_What you should do_
Locate all lines in the data below that hold "parseFloat" and show them.

####################

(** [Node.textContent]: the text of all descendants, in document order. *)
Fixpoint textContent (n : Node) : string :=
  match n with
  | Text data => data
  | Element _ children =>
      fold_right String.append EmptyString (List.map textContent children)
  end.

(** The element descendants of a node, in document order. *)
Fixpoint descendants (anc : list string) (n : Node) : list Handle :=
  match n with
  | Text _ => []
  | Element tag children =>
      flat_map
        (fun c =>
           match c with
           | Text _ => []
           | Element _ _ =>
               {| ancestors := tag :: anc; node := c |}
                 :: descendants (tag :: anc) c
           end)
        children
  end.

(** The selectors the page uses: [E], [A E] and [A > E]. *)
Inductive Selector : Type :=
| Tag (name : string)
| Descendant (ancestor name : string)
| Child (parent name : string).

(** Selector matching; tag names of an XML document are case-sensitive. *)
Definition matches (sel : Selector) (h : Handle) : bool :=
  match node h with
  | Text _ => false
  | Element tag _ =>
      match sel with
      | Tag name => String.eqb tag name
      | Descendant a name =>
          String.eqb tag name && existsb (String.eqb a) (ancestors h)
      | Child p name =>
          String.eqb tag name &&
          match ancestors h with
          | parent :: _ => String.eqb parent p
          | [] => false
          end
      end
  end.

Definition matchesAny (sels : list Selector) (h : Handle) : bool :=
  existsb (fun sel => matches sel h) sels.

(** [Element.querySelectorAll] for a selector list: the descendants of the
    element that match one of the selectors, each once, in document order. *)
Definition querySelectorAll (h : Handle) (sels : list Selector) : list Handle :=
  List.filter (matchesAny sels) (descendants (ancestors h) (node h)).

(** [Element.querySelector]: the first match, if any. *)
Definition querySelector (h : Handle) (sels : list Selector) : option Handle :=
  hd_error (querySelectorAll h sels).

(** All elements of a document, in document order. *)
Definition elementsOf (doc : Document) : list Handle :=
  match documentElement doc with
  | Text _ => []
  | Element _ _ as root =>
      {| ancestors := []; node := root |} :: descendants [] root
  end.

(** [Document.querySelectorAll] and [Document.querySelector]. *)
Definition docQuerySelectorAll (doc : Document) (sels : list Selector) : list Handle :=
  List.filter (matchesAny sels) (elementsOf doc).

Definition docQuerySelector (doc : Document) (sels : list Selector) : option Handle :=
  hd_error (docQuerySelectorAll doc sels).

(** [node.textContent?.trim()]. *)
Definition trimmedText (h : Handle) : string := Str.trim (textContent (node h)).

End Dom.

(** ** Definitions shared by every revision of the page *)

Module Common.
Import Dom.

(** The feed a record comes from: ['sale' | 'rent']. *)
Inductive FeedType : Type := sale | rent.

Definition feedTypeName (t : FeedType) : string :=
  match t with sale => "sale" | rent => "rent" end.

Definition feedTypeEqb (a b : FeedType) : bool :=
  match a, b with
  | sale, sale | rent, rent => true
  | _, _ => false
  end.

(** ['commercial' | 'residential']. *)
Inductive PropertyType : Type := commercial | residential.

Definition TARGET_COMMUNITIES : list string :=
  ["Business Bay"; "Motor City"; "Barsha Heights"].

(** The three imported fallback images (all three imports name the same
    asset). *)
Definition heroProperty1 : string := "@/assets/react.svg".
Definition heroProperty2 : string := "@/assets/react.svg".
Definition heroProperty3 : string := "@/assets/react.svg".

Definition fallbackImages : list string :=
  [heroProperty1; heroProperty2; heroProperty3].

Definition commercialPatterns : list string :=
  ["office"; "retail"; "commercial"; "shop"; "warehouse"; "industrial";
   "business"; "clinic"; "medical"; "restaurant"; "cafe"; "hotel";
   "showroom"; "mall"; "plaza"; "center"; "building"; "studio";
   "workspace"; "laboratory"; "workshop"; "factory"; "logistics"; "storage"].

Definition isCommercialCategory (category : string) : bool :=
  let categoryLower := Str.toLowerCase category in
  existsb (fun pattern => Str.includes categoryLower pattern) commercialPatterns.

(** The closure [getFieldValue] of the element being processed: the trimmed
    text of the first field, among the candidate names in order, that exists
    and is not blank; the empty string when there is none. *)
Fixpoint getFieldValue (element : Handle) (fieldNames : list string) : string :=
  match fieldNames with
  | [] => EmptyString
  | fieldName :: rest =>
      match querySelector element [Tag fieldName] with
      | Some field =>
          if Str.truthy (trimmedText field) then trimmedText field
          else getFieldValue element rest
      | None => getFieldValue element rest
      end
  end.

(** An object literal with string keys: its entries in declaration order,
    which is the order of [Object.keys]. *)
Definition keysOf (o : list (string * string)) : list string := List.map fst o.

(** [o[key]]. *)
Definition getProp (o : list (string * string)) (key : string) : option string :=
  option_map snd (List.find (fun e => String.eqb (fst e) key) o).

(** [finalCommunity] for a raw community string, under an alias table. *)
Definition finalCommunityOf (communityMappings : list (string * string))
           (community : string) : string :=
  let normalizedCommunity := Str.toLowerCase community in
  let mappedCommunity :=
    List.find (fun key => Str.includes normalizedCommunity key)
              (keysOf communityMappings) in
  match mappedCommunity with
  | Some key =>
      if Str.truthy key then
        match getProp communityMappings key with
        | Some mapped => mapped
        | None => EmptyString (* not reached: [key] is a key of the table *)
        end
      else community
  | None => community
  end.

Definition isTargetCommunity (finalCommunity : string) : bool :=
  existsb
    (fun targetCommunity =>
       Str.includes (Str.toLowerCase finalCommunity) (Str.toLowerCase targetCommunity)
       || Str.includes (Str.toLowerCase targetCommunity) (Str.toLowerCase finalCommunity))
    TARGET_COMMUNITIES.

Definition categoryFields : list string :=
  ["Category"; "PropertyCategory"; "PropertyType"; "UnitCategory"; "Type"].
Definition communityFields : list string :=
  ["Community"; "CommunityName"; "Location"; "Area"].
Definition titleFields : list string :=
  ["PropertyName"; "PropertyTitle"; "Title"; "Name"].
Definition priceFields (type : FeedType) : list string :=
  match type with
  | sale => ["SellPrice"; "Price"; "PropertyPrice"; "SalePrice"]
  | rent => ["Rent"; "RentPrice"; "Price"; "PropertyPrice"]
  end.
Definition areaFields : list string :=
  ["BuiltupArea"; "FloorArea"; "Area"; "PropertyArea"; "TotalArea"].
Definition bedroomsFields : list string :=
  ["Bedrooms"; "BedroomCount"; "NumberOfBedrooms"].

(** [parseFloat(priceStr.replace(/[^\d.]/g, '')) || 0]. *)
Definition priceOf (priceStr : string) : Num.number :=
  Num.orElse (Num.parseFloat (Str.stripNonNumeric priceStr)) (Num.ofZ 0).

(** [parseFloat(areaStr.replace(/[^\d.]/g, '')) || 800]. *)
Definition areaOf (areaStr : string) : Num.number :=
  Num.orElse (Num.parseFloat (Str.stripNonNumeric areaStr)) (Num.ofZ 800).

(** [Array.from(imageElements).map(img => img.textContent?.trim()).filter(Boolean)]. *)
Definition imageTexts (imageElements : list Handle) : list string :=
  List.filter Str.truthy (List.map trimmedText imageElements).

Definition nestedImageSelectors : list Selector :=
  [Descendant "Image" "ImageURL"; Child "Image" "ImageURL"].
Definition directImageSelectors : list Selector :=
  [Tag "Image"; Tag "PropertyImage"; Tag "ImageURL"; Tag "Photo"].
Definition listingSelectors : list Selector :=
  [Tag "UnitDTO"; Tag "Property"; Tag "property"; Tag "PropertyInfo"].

####################

_Exercise output_
(** [parseFloat(priceStr.replace(/[^\d.]/g, '')) || 0]. *)
  Num.orElse (Num.parseFloat (Str.stripNonNumeric priceStr)) (Num.ofZ 0).
(** [parseFloat(areaStr.replace(/[^\d.]/g, '')) || 800]. *)
  Num.orElse (Num.parseFloat (Str.stripNonNumeric areaStr)) (Num.ofZ 800).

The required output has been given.